Art transmuting from one attitude to another. How do we pursue the “isms,” the innovations, the changes? While every one of us has been deeply involved in an idea, we all find it hard to admit that its exact opposite has the same value, and yet that’s the way of the world. To bear witness to this continuum of contradiction, a gallery owner has to rely on others to help him choose.

Galleria Massimo Minini
Peter Halley e Alessandro Mendini, 2018, exhibition view, Galleria Massimo Minini, Brescia. Courtesy the artists and Galleria Massimo Minini, Brescia. Photo: Andrea Gilberti

And so MASSIMO MININI slowly becomes FRANCESCA MININI. But then the old gallery exhibits new works by young artists… and the young gallery exhibits historic works. The cards are shuffled into the deck. Who’ll have the winning hand?

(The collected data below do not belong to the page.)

(** ** Properties of the loops *)

Lemma bind_Ok {A B : Type} (m : result A) (k : A -> result B) (b : B) :
  bind m k = Ok b -> exists a, m = Ok a /\ k a = Ok b.
Proof. destruct m as [a| |]; simpl; intros H; try discriminate; eauto. Qed.

Lemma foldM_app {A B : Type} (f : A -> B -> result A) (l1 l2 : list B) (a : A) :
  foldM f (l1 ++ l2) a = (a' <- foldM f l1 a ;; foldM f l2 a').
Proof.
  revert a; induction l1 as [|x l1 IH]; intros a; simpl; [reflexivity|].
  destruct (f a x); simpl; auto.
Qed.

Lemma npv_prefix_sum (rate : float) (cash_flows : list float) (d : nat -> float) :
  forall n, (n <= length cash_flows)%nat ->
    (forall t, (t < n)%nat ->
       PyFloat.pow (1 + rate) t = Ok (d t) /\ (d t =? 0) = false) ->
    foldM (npv_step rate cash_flows) (seq 0 n) 0
    = Ok (discounted_sum (fun t => nth t cash_flows 0) d n).
Proof.
  induction n as [|n IH]; intros Hn Hd; [reflexivity|].
  rewrite seq_S, foldM_app, IH by (auto with arith). simpl.
  destruct (Hd n) as [Hp Hz]; [lia|].
  unfold npv_step. rewrite Hp. simpl. unfold PyFloat.truediv. rewrite Hz.
  reflexivity.
Qed.

(** C1 (as amended). Whenever each power [(1 + r) ** t], [t < n], is
    computed without overflow and is not zero, [npv r c] returns the
    binary64 sum of the [c[t] / (1 + r) ** t], added left to right from
    [0.0]. *)
Theorem npv_returns_discounted_sum (rate : float) (cash_flows : list float)
    (d : nat -> float) :
  (forall t, (t < length cash_flows)%nat ->
     PyFloat.pow (1 + rate) t = Ok (d t) /\ (d t =? 0) = false) ->
  npv rate cash_flows
  = Ok (discounted_sum (fun t => nth t cash_flows 0) d (length cash_flows)).
Proof. intros Hd. unfold npv. now apply npv_prefix_sum. Qed.

Lemma npv_returns_discounted_sum_witness :
  npv 0.1 [-100; 60; 60]
  = Ok (discounted_sum (fun t => nth t [-100; 60; 60] 0)
          (pow_or_zero (1 + 0.1)) 3).
Proof.
  apply (npv_returns_discounted_sum 0.1 [-100; 60; 60] (pow_or_zero (1 + 0.1))).
  intros t Ht. simpl in Ht.
  destruct t as [|[|[|t]]]; [split; vm_compute; reflexivity .. | lia].
Defined.

(** C1 (as stated) fails: at [r = 1e200 > -1] the power [(1 + r) ** 2]
    overflows and Python raises instead of returning a sum. *)
Lemma npv_raises_for_rate_above_minus_one :
  (-1 <? 1e200) = true /\ npv 1e200 [1; 1; 1] = Raise OverflowError.
Proof. split; vm_compute; reflexivity. Qed.

(** ** The default rate grid *)

Lemma rate_grid_more_fuel (r rate_max step : float) (rates : list float) :
  forall fuel fuel', (fuel <= fuel')%nat ->
    rate_grid fuel r rate_max step = Some rates ->
    rate_grid fuel' r rate_max step = Some rates.
Proof.
  intros fuel; revert r rates.
  induction fuel as [|fuel IH]; intros r rates fuel' Hle H; [discriminate|].
  destruct fuel' as [|fuel']; [lia|]. simpl in *.
  destruct (r <=? rate_max); [|assumption].
  destruct (rate_grid fuel (r + step) rate_max step) as [l|] eqn:E; [|discriminate].
  rewrite (IH _ _ fuel' ltac:(lia) E). assumption.
Qed.

Lemma default_rate_grid (fuel : nat) :
  (10992 <= fuel)%nat ->
  rate_grid fuel default_rate_min default_rate_max default_step
  = Some default_rates.
Proof.
  intros H. apply (rate_grid_more_fuel _ _ _ _ 10992%nat fuel H).
  vm_compute. reflexivity.
Qed.

(** C2. On [[-100, 121]] the default call returns exactly one IRR; it is
    within the tolerance [1e-6] of [0.21], and the NPV there is within the
    tolerance of zero. *)
Theorem find_all_irrs_single_inflow (fuel : nat) :
  (10992 <= fuel)%nat ->
  exists irr rates npv_values,
    find_all_irrs fuel [-100; 121] default_rate_min default_rate_max default_step
    = Ok ([irr], rates, npv_values)
    /\ (abs (irr - 0.21) <? default_tol) = true
    /\ exists v, npv irr [-100; 121] = Ok v /\ (abs v <? default_tol) = true.
Proof.
  intros H. unfold find_all_irrs. rewrite (default_rate_grid fuel H).
  eexists _, _, _. split; [vm_compute; reflexivity|].
  split; [vm_compute; reflexivity|].
  eexists. split; vm_compute; reflexivity.
Qed.

Lemma find_all_irrs_single_inflow_witness :
  exists irr rates npv_values,
    find_all_irrs 20000 [-100; 121] default_rate_min default_rate_max default_step
    = Ok ([irr], rates, npv_values)
    /\ (abs (irr - 0.21) <? default_tol) = true
    /\ exists v, npv irr [-100; 121] = Ok v /\ (abs v <? default_tol) = true.
Proof.
  apply (find_all_irrs_single_inflow 20000).
  apply Nat.leb_le. vm_compute. reflexivity.
Defined.

(** ** The bisection loop *)

Lemma bisect_loop_not_None (cash_flows : list float) (tol : float) :
  forall max_iter s, bisect_loop cash_flows tol max_iter s <> Ok None.
Proof.
  induction max_iter as [|n IH]; intros s; simpl.
  - destruct (mid s); discriminate.
  - destruct (bisect_body cash_flows tol s) as [[m|s']| |]; simpl;
      [discriminate | apply IH | discriminate | discriminate].
Qed.

(** The guard is the only way to the absent marker. *)
Lemma irr_bisection_None_positive (cash_flows : list float) (lo hi tol : float)
    (max_iter : nat) (a b : float) :
  npv lo cash_flows = Ok a ->
  npv hi cash_flows = Ok b ->
  irr_bisection_interval cash_flows lo hi tol max_iter = Ok None ->
  (0 <? a * b) = true.
Proof.
  intros Ha Hb. unfold irr_bisection_interval. rewrite Ha, Hb. simpl.
  destruct (0 <? a * b) eqn:E; [reflexivity|].
  intros H. now apply bisect_loop_not_None in H.
Qed.

(** C3 fails on the code.  On [[1e-200]] both endpoint NPVs are
    [1e-200], of the same sign and not zero: the NPV does not change sign
    and the absent marker is due.  But their product underflows to [0.0],
    the test [npv_low * npv_high > 0] is false, the loop runs and a numeric
    rate is returned. *)
Lemma irr_bisection_numeric_on_same_sign_endpoints :
  npv 0 [1e-200] = Ok 1e-200
  /\ npv 1 [1e-200] = Ok 1e-200
  /\ (0 <? 1e-200) = true
  /\ irr_bisection_interval [1e-200] 0 1 default_tol default_max_iter = Ok (Some 0.5).
Proof.
  split; [vm_compute; reflexivity|].
  split; [vm_compute; reflexivity|].
  split; vm_compute; reflexivity.
Qed.

(** C4 fails on the code.  With [low = 0.21] an exact root of
    [[-100, 121]] and [high = 1.0], the first pass replaces [low] by the
    midpoint: at the start of the second pass both endpoint NPVs are
    negative, and after 1000 passes the rate returned has an NPV below
    [-39]. *)
Lemma irr_bisection_loses_root_at_low :
  npv 0.21 [-100; 121] = Ok 0
  /\ (exists s,
        bisect_state_at [-100; 121] default_tol 1
          (mk_bisect_state 0.21 1 0 (-39.5) None) = Ok (Some s)
        /\ (npv_low s <? 0) = true /\ (npv_high s <? 0) = true)
  /\ (exists r v,
        irr_bisection_interval [-100; 121] 0.21 1 default_tol default_max_iter
        = Ok (Some r)
        /\ npv r [-100; 121] = Ok v /\ (v <? -39) = true).
Proof.
  split; [vm_compute; reflexivity|]. split.
  - eexists. split; [vm_compute; reflexivity|].
    split; vm_compute; reflexivity.
  - eexists _, _. split; [vm_compute; reflexivity|].
    split; vm_compute; reflexivity.
Qed.

Lemma bisect_body_continues (cash_flows : list float) (tol : float)
    (s : bisect_state) (v : float) :
  npv (midpoint s) cash_flows = Ok v ->
  (abs v <? tol) = false ->
  exists s', bisect_body cash_flows tol s = Ok (inr s')
             /\ mid s' = Some (midpoint s).
Proof.
  intros Hv Ht. unfold bisect_body. fold (midpoint s). rewrite Hv. simpl.
  rewrite Ht. destruct (npv_low s * v <? 0); eexists; split; reflexivity.
Qed.

Lemma bisect_loop_exhausted (cash_flows : list float) (tol : float) :
  forall n s,
    (forall k, (k <= n)%nat ->
       exists s' v, bisect_state_at cash_flows tol k s = Ok (Some s')
                    /\ npv (midpoint s') cash_flows = Ok v
                    /\ (abs v <? tol) = false) ->
    exists s', bisect_state_at cash_flows tol n s = Ok (Some s')
               /\ bisect_loop cash_flows tol (S n) s = Ok (Some (midpoint s')).
Proof.
  induction n as [|n IH]; intros s H.
  - destruct (H 0%nat (le_n _)) as (s' & v & Hs & Hv & Ht).
    simpl in Hs. injection Hs as <-.
    destruct (bisect_body_continues _ _ _ _ Hv Ht) as (s1 & Hb & Hm).
    exists s. split; [reflexivity|]. simpl. rewrite Hb. simpl. now rewrite Hm.
  - destruct (H 0%nat (Nat.le_0_l _)) as (s' & v & Hs & Hv & Ht).
    simpl in Hs. injection Hs as <-.
    destruct (bisect_body_continues _ _ _ _ Hv Ht) as (s1 & Hb & _).
    destruct (IH s1) as (s2 & Hs2 & Hl).
    + intros k Hk. specialize (H (S k) ltac:(lia)).
      simpl in H. rewrite Hb in H. exact H.
    + exists s2. split.
      * simpl. rewrite Hb. exact Hs2.
      * change (bisect_loop cash_flows tol (S (S n)) s)
          with (r <- bisect_body cash_flows tol s ;;
                match r with
                | inl m => Ok (Some m)
                | inr s' => bisect_loop cash_flows tol (S n) s'
                end).
        rewrite Hb. exact Hl.
Qed.

(** C5. When the product test lets the loop start and every one of the
    [max_iter] passes computes a midpoint NPV that is not within the
    tolerance, the function returns a numeric result: the midpoint computed
    in the last pass. *)
Theorem irr_bisection_exhausted_returns_last_mid
    (cash_flows : list float) (lo hi tol : float) (max_iter : nat) (a b : float) :
  npv lo cash_flows = Ok a ->
  npv hi cash_flows = Ok b ->
  (0 <? a * b) = false ->
  (0 < max_iter)%nat ->
  (forall k, (k < max_iter)%nat ->
     exists s v,
       bisect_state_at cash_flows tol k (mk_bisect_state lo hi a b None) = Ok (Some s)
       /\ npv (midpoint s) cash_flows = Ok v
       /\ (abs v <? tol) = false) ->
  exists s,
    bisect_state_at cash_flows tol (max_iter - 1) (mk_bisect_state lo hi a b None)
    = Ok (Some s)
    /\ irr_bisection_interval cash_flows lo hi tol max_iter = Ok (Some (midpoint s)).
Proof.
  intros Ha Hb Hp Hpos Hrun.
  destruct max_iter as [|n]; [lia|].
  replace (S n - 1)%nat with n by lia.
  unfold irr_bisection_interval. rewrite Ha, Hb. simpl bind. rewrite Hp.
  apply bisect_loop_exhausted. intros k Hk. apply Hrun. lia.
Qed.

“ The Italian art scene is characterized by "amateurs," in the literal sense of the term - an art that brings pleasure and not just problems.”
Massimo Minini. Courtesy Galleria Massimo Minini, Brescia. Photo: Giovanni Gastel

In conversation with Massimo Minini, Galleria Massimo Minini

In Italy, is there a way to be a gallery owner that is different than in other countries? Is there a “Made in Italy” of your work? What characterizes the Italian art scene?

In Italy there is the gallerist with a human face. He is closer personally to the artist, rather than to his work. The Italian art scene is characterized by “amateurs,” in the literal sense of the term – an art that brings pleasure and not just problems.

Something important you’ve learned from an artist?

I visited Daniel Buren in Paris before opening my gallery. I asked him about doing an exhibition.
He asked: “What’s your gallery’s program?” “I don’t know. If you tell me yes, you’ll be the first!” “Eh, no! I can’t show in a gallery that doesn’t have a program yet. Send me your invitations. In three years, I’ll tell you if it’s yes or no.”
One year later, Buren telephoned me. We did the exhibition. Evidently he liked me. Good lesson.

Yona Friedman, Sculpting the Void – une proposition de Yona Friedman avec Le Fonds de Dotation Denise et Yona Friedman, 2020, Galleria Massimo Minini, Brescia. Courtesy Yona Friedman, Fonds de Dotation Denise et Yona Friedman, Jean-Baptiste Decavèle. Photo: Alessandro Zambianchi
The most unexpected visit you ever received at your gallery?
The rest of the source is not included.